== Material for the task

(** X13.  The dates of the result are strictly increasing; every row has
    one cell per column of the input; and a date appears only if it closes
    the interval of some day and some other day lies in a later interval:
    the latest interval of the table never gets a row. *)
Theorem resample_returns_index (returns : frame (option Q)) (t : string) :
  let dates := resample_dates get_rebalance_date returns t in
  StronglySorted Z.lt (map fst (resample_returns get_rebalance_date returns t)) /\
  (forall d row,
      In (d, row) (resample_returns get_rebalance_date returns t) ->
      length row = ncols returns /\
      exists r1 r2,
        In r1 returns /\ In r2 returns /\
        interval_key dates (fst r1) = d /\
        (d < interval_key dates (fst r2))%Z).
Proof.
  intros dates.
  assert (Hkeys : StronglySorted Z.lt
                    (map fst (period_returns get_rebalance_date returns t))).
  { rewrite period_returns_keys, interval_groups_keys. apply sorted_keys_sorted. }
  split.
  - unfold resample_returns, dropna_all. apply filter_index_sorted.
    rewrite shift_m1_index. exact Hkeys.
  - intros d row Hin. unfold resample_returns in Hin.
    apply in_dropna_shift_m1 in Hin. destruct Hin as [i [Hd Hrow]].
    assert (Hk : exists k, nth_error (map fst (period_returns get_rebalance_date returns t))
                             (S i) = Some k).
    { rewrite nth_error_map. unfold vals in Hrow. rewrite nth_error_map in Hrow.
      destruct (nth_error (period_returns get_rebalance_date returns t) (S i)) as [g|];
        [|discriminate]. eexists. reflexivity. }
    destruct Hk as [k Hk].
    split.
    + unfold vals, period_returns in Hrow. rewrite map_map, nth_error_map in Hrow.
      destruct (nth_error _ (S i)); [|discriminate].
      simpl in Hrow. injection Hrow as <-. apply length_cum_rtns.
    + pose proof (sorted_consecutive _ i d k Hkeys Hd Hk) as Hlt.
      apply nth_error_In in Hd. apply nth_error_In in Hk.
      rewrite period_returns_keys, interval_groups_keys in Hd, Hk.
      apply (proj1 (in_sorted_keys _ _)) in Hd.
      apply (proj1 (in_sorted_keys _ _)) in Hk.
      apply in_map_iff in Hd. apply in_map_iff in Hk.
      destruct Hd as [r1 [E1 H1]]. destruct Hk as [r2 [E2 H2]].
      exists r1, r2. split; [exact H1|]. split; [exact H2|].
      split; [exact E1|]. fold dates in E2. rewrite E2. exact Hlt.
Qed.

====

### Goal of the exercise
Among the records above, find each line holding the string "rewrite" and pull it out.

### Exercise result
  { rewrite period_returns_keys, interval_groups_keys. apply sorted_keys_sorted. }
    rewrite shift_m1_index. exact Hkeys.
    { rewrite nth_error_map. unfold vals in Hrow. rewrite nth_error_map in Hrow.
    + unfold vals, period_returns in Hrow. rewrite map_map, nth_error_map in Hrow.
      rewrite period_returns_keys, interval_groups_keys in Hd, Hk.
      split; [exact E1|]. fold dates in E2. rewrite E2. exact Hlt.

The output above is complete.